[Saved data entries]

(** * AI-Tooltip: usage-metered request gate, hover classifier, result cache
      and tooltip dispatcher

    A shallow embedding of [background.js], [popup.js] and [src/content.ts].

    Conventions of the embedding.
    - A JavaScript string is a [string]: a sequence of UTF-16 code units,
      each a number below 65536, so [String.length] is the [.length] of the
      source and an astral character takes two code units, a surrogate
      pair. The type and its operations are defined first; they take the
      names of the Standard Library's strings, which this development does
      not use.
    - A property that may be [undefined] is an [option].
    - A call that may throw returns a [Completion].
    - Counters and timestamps are integers ([Z]); the source stores them as
      JavaScript numbers.
    - [chrome.storage.sync] holds three fixed keys and is a record;
      [chrome.storage.local] is keyed by computed strings and is a [gmap].
    - Asynchronous code is written in explicit state-passing style: a function
      takes the store it reads and returns the store it leaves behind. *)

From Stdlib Require Import ZArith List Bool Lia.
From Stdlib.Strings Require Byte.
From stdpp Require Import base option list gmap.

(** ** JavaScript strings *)

Inductive string : Set :=
| EmptyString
| String (ch : N) (rest : string).

Declare Scope js_scope.
Delimit Scope js_scope with js.
Bind Scope js_scope with string.

Module String.

(** A literal denotes the string of its bytes, which are its characters as
    long as they are ASCII. *)
Fixpoint of_bytes (bytes : list Byte.byte) : string :=
  match bytes with
  | [] => EmptyString
  | b :: rest => String (Byte.to_N b) (of_bytes rest)
  end.

Fixpoint to_bytes (s : string) : option (list Byte.byte) :=
  match s with
  | EmptyString => Some []
  | String c rest =>
      match Byte.of_N c, to_bytes rest with
      | Some b, Some bs => Some (b :: bs)
      | _, _ => None
      end
  end.

(** The code units of a string, in order. *)
Fixpoint units (s : string) : list N :=
  match s with
  | EmptyString => []
  | String c rest => c :: units rest
  end.

Fixpoint of_units (cs : list N) : string :=
  match cs with
  | [] => EmptyString
  | c :: rest => String c (of_units rest)
  end.

(** [s.length]. *)
Fixpoint length (s : string) : nat :=
  match s with
  | EmptyString => 0
  | String _ rest => S (length rest)
  end.

(** [s1 + s2]. *)
Fixpoint append (s1 s2 : string) : string :=
  match s1 with
  | EmptyString => s2
  | String c rest => String c (append rest s2)
  end.

(** [s1 === s2]. *)
Fixpoint eqb (s1 s2 : string) : bool :=
  match s1, s2 with
  | EmptyString, EmptyString => true
  | String c1 rest1, String c2 rest2 => N.eqb c1 c2 && eqb rest1 rest2
  | _, _ => false
  end.

(** The code unit at index [n], if there is one. *)
Fixpoint get (n : nat) (s : string) : option N :=
  match s, n with
  | EmptyString, _ => None
  | String c _, O => Some c
  | String _ rest, S n' => get n' rest
  end.

(** [s2.startsWith(s1)]. *)
Fixpoint prefix (s1 s2 : string) : bool :=
  match s1, s2 with
  | EmptyString, _ => true
  | String c1 rest1, String c2 rest2 => N.eqb c1 c2 && prefix rest1 rest2
  | String _ _, EmptyString => false
  end.

(** The first index from [n] on at which [s1] occurs in [s2]. *)
Fixpoint index (n : nat) (s1 s2 : string) : option nat :=
  match s2, n with
  | EmptyString, O =>
      match s1 with
      | EmptyString => Some O
      | String _ _ => None
      end
  | EmptyString, S _ => None
  | String _ rest, O =>
      if prefix s1 s2 then Some O
      else match index O s1 rest with
           | Some i => Some (S i)
           | None => None
           end
  | String _ rest, S n' =>
      match index n' s1 rest with
      | Some i => Some (S i)
      | None => None
      end
  end.

(** [parts.join(sep)]. *)
Fixpoint concat (sep : string) (parts : list string) : string :=
  match parts with
  | [] => EmptyString
  | [part] => part
  | part :: rest => append part (append sep (concat sep rest))
  end.

End String.

String Notation string String.of_bytes String.to_bytes : js_scope.
Infix "+:+" := String.append (at level 60, right associativity) : js_scope.

Open Scope js_scope.
Open Scope Z_scope.

(** The [n] code units of [s] from index [b] on, or as many as there
    are. *)
Fixpoint substring (b n : nat) (s : string) : string :=
  match b, n, s with
  | O, O, _ => EmptyString
  | O, S n', EmptyString => s
  | O, S n', String c rest => String c (substring O n' rest)
  | S b', _, EmptyString => s
  | S b', _, String _ rest => substring b' n rest
  end.

Global Instance string_eq_dec : EqDecision string.
Proof. solve_decision. Defined.

Global Instance string_countable : Countable string.
Proof.
  refine (inj_countable' String.units String.of_units _).
  intros s. induction s as [| c rest IH]; simpl; congruence.
Defined.

(** The decimal digits of an integer, as a template literal shows it. *)
Fixpoint digits (d : Decimal.uint) : string :=
  match d with
  | Decimal.Nil => EmptyString
  | Decimal.D0 rest => String 48 (digits rest)
  | Decimal.D1 rest => String 49 (digits rest)
  | Decimal.D2 rest => String 50 (digits rest)
  | Decimal.D3 rest => String 51 (digits rest)
  | Decimal.D4 rest => String 52 (digits rest)
  | Decimal.D5 rest => String 53 (digits rest)
  | Decimal.D6 rest => String 54 (digits rest)
  | Decimal.D7 rest => String 55 (digits rest)
  | Decimal.D8 rest => String 56 (digits rest)
  | Decimal.D9 rest => String 57 (digits rest)
  end.

Definition pretty (z : Z) : string :=
  match Z.to_int z with
  | Decimal.Pos d => digits d
  | Decimal.Neg d => "-" +:+ digits d
  end.

(** ** JavaScript primitives used by the sources *)

Module Js.

(** The outcome of a call that may throw: [Throw name] is an exception
    whose [name] is the name of its constructor. *)
Inductive Completion (A : Type) : Type :=
| Normal (a : A)
| Throw (name : string).
Arguments Normal {A} a.
Arguments Throw {A} name.

(** The code unit of a one-character literal. *)
Definition unitOf (s : string) : N :=
  match s with
  | String c _ => c
  | EmptyString => 0
  end.

(** Truthiness of a string-valued property: [undefined] and the empty
    string are falsy. *)
Definition truthy (v : option string) : bool :=
  match v with
  | Some (String _ _) => true
  | _ => false
  end.

(** [v || d] for a string-valued [v]. *)
Definition or_else (v : option string) (d : string) : string :=
  match v with
  | Some (String c s) => String c s
  | _ => d
  end.

(** The code units that [String.prototype.trim] removes and that [\s]
    matches: white space and line terminators. *)
Definition isWhiteSpace (ch : N) : bool :=
  match ch with
  | 9 | 10 | 11 | 12 | 13 | 32 | 160 | 5760
  | 8192 | 8193 | 8194 | 8195 | 8196 | 8197 | 8198 | 8199 | 8200 | 8201 | 8202
  | 8232 | 8233 | 8239 | 8287 | 12288 | 65279 => true
  | _ => false
  end%N.

Fixpoint trimStart (s : string) : string :=
  match s with
  | EmptyString => EmptyString
  | String ch rest => if isWhiteSpace ch then trimStart rest else s
  end.

Fixpoint trimEnd (s : string) : string :=
  match s with
  | EmptyString => EmptyString
  | String ch rest =>
      match trimEnd rest with
      | EmptyString => if isWhiteSpace ch then EmptyString else String ch EmptyString
      | kept => String ch kept
      end
  end.

Definition trim (s : string) : string := trimEnd (trimStart s).

(** [s.indexOf(needle)]; [None] stands for [-1]. *)
Definition indexOf (s needle : string) : option nat := String.index 0 needle s.

Definition is_Some_b {A} (o : option A) : bool :=
  match o with Some _ => true | None => false end.

(** [s.slice(b, e)] for non-negative indices: it cuts between code units,
    also between the two halves of a surrogate pair. *)
Definition slice (s : string) (b e : nat) : string := substring b (e - b) s.

(** [s.replace(/\s+/g, ' ')]: [inRun] tells that the previous code unit
    was white space. *)
Fixpoint collapseFrom (inRun : bool) (s : string) : string :=
  match s with
  | EmptyString => EmptyString
  | String ch rest =>
      if isWhiteSpace ch then
        if inRun then collapseFrom true rest
        else String 32 (collapseFrom true rest)
      else String ch (collapseFrom false rest)
  end.

Definition collapseSpaces (s : string) : string := collapseFrom false s.

(** [a || b || ...]: the first truthy operand; [None] stands for a falsy
    result, which every caller only tests or replaces. *)
Fixpoint firstTruthy (vs : list (option string)) : option string :=
  match vs with
  | [] => None
  | v :: rest => if truthy v then v else firstTruthy rest
  end.

Definition hexDigit (n : N) : N :=
  (if n <? 10 then 48 + n else 55 + n)%N.

Definition percent (byte : N) : string :=
  String (unitOf "%")
    (String (hexDigit (byte / 16)) (String (hexDigit (byte mod 16)) EmptyString)).

Definition unreserved (ch : N) : bool :=
  ((65 <=? ch) && (ch <=? 90) || (97 <=? ch) && (ch <=? 122)
   || (48 <=? ch) && (ch <=? 57))%N
  || bool_decide (ch ∈ String.units "-_.!~*'()").

(** The leading and the trailing half of a surrogate pair. *)
Definition isHighSurrogate (ch : N) : bool := ((55296 <=? ch) && (ch <=? 56319))%N.
Definition isLowSurrogate (ch : N) : bool := ((56320 <=? ch) && (ch <=? 57343))%N.

(** The UTF-8 octets of a code point, each percent-encoded with upper-case
    hexadecimal digits. *)
Definition percentUtf8 (v : N) : string :=
  (if v <? 128 then percent v
   else if v <? 2048 then percent (192 + v / 64) +:+ percent (128 + v mod 64)
   else if v <? 65536 then
     percent (224 + v / 4096) +:+ percent (128 + (v / 64) mod 64)
     +:+ percent (128 + v mod 64)
   else
     percent (240 + v / 262144) +:+ percent (128 + (v / 4096) mod 64)
     +:+ percent (128 + (v / 64) mod 64) +:+ percent (128 + v mod 64))%N.

(** [encodeURIComponent]: a code unit that is not part of a surrogate pair
    stands for itself, a surrogate pair for its code point; a surrogate
    without its other half makes the call throw a [URIError]. *)
Fixpoint encodeURIComponent (s : string) : Completion string :=
  match s with
  | EmptyString => Normal EmptyString
  | String ch rest =>
      if unreserved ch then
        match encodeURIComponent rest with
        | Normal encoded => Normal (String ch encoded)
        | Throw e => Throw e
        end
      else if isLowSurrogate ch then Throw "URIError"
      else if isHighSurrogate ch then
        match rest with
        | String low rest' =>
            if isLowSurrogate low then
              match encodeURIComponent rest' with
              | Normal encoded =>
                  Normal (percentUtf8 ((ch - 55296) * 1024 + (low - 56320)
                                       + 65536)%N +:+ encoded)
              | Throw e => Throw e
              end
            else Throw "URIError"
        | EmptyString => Throw "URIError"
        end
      else
        match encodeURIComponent rest with
        | Normal encoded => Normal (percentUtf8 ch +:+ encoded)
        | Throw e => Throw e
        end
  end.

Definition dq : string := String 34 EmptyString.
Definition nl : string := String 10 EmptyString.

(** [String.prototype.toLowerCase], which the source applies to tag names
    only: the mapping of the code units below 256; other code units are
    left as they are. *)
Definition lowerUnit (ch : N) : N :=
  if ((65 <=? ch) && (ch <=? 90)
      || (192 <=? ch) && (ch <=? 222) && negb (ch =? 215))%N
  then (ch + 32)%N else ch.

Fixpoint toLowerCase (s : string) : string :=
  match s with
  | EmptyString => EmptyString
  | String ch rest => String (lowerUnit ch) (toLowerCase rest)
  end.

(** [Math.max(a, b)] on integers. *)
Definition Math_max (a b : Z) : Z := Z.max a b.

(** A settled promise. *)
Inductive Settled (A : Type) : Type :=
| Fulfilled (a : A)
| Rejected (message : option string).
Arguments Fulfilled {A} a.
Arguments Rejected {A} message.

End Js.

(** ** background.js: the request broker *)

Module Background.
Import Js.

(** [self.CONFIG] as read at lines 3-12; a field missing from [config.js],
    or of another type, is [None]. *)
Record Config := {
  CONFIG_FREE_TIER_LIMIT : option Z;
  CONFIG_DEFAULT_FREE_API_KEY : option string
}.

Definition FREE_TIER_LIMIT (c : Config) : Z :=
  match CONFIG_FREE_TIER_LIMIT c with
  | Some n => n
  | None => 100
  end.

Definition DEFAULT_FREE_API_KEY (c : Config) : string :=
  or_else (CONFIG_DEFAULT_FREE_API_KEY c) "".

(** The three keys of [chrome.storage.sync]. *)
Record SyncStorage := {
  llmApiKey : option string;
  freeTooltipsUsed : option Z;
  subscriptionStatus : option string
}.

(** Faults of the host storage API: [Some m] makes the call throw an
    [Error] whose message is [m]. *)
Record StorageFaults := {
  syncGetThrows : option (option string);
  syncSetThrows : option (option string)
}.

Definition noFaults : StorageFaults :=
  {| syncGetThrows := None; syncSetThrows := None |}.

Definition storageSyncGet (f : StorageFaults) (st : SyncStorage)
  : Settled SyncStorage :=
  match syncGetThrows f with
  | Some m => Rejected m
  | None => Fulfilled st
  end.

(** [storageSyncSet({ freeTooltipsUsed: n })]. *)
Definition storageSyncSet_used (f : StorageFaults) (n : Z) (st : SyncStorage)
  : SyncStorage * Settled unit :=
  match syncSetThrows f with
  | Some m => (st, Rejected m)
  | None =>
      ({| llmApiKey := llmApiKey st;
          freeTooltipsUsed := Some n;
          subscriptionStatus := subscriptionStatus st |}, Fulfilled tt)
  end.

Record UsageInfo := {
  plan : string;
  freeTierLimit : Z;
  freeTooltipsRemaining : Z;
  freeTooltipsUsedInfo : Z
}.

(** The object returned by [resolveUsageAndApiKey]. *)
Record Resolution := {
  apiKey : option string;
  error : option string;
  requiresUpgrade : option bool;
  usageInfo : UsageInfo
}.

Definition exhaustedMessage (c : Config) : string :=
  "Free tier limit of " +:+ pretty (FREE_TIER_LIMIT c) +:+
  " tooltips reached. Sign in with Google to upgrade for $3/month.".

* _REQUIREMENT_
From the entries above, return exactly the line containing "Open Scope Z_scope.", the line containing "Proof. solve_decision. Defined.", and all lines between, and nothing else.

* _ANSWER AREA_
Open Scope Z_scope.

(** The [n] code units of [s] from index [b] on, or as many as there
    are. *)
Fixpoint substring (b n : nat) (s : string) : string :=
  match b, n, s with
  | O, O, _ => EmptyString
  | O, S n', EmptyString => s
  | O, S n', String c rest => String c (substring O n' rest)
  | S b', _, EmptyString => s
  | S b', _, String _ rest => substring b' n rest
  end.

Global Instance string_eq_dec : EqDecision string.
Proof. solve_decision. Defined.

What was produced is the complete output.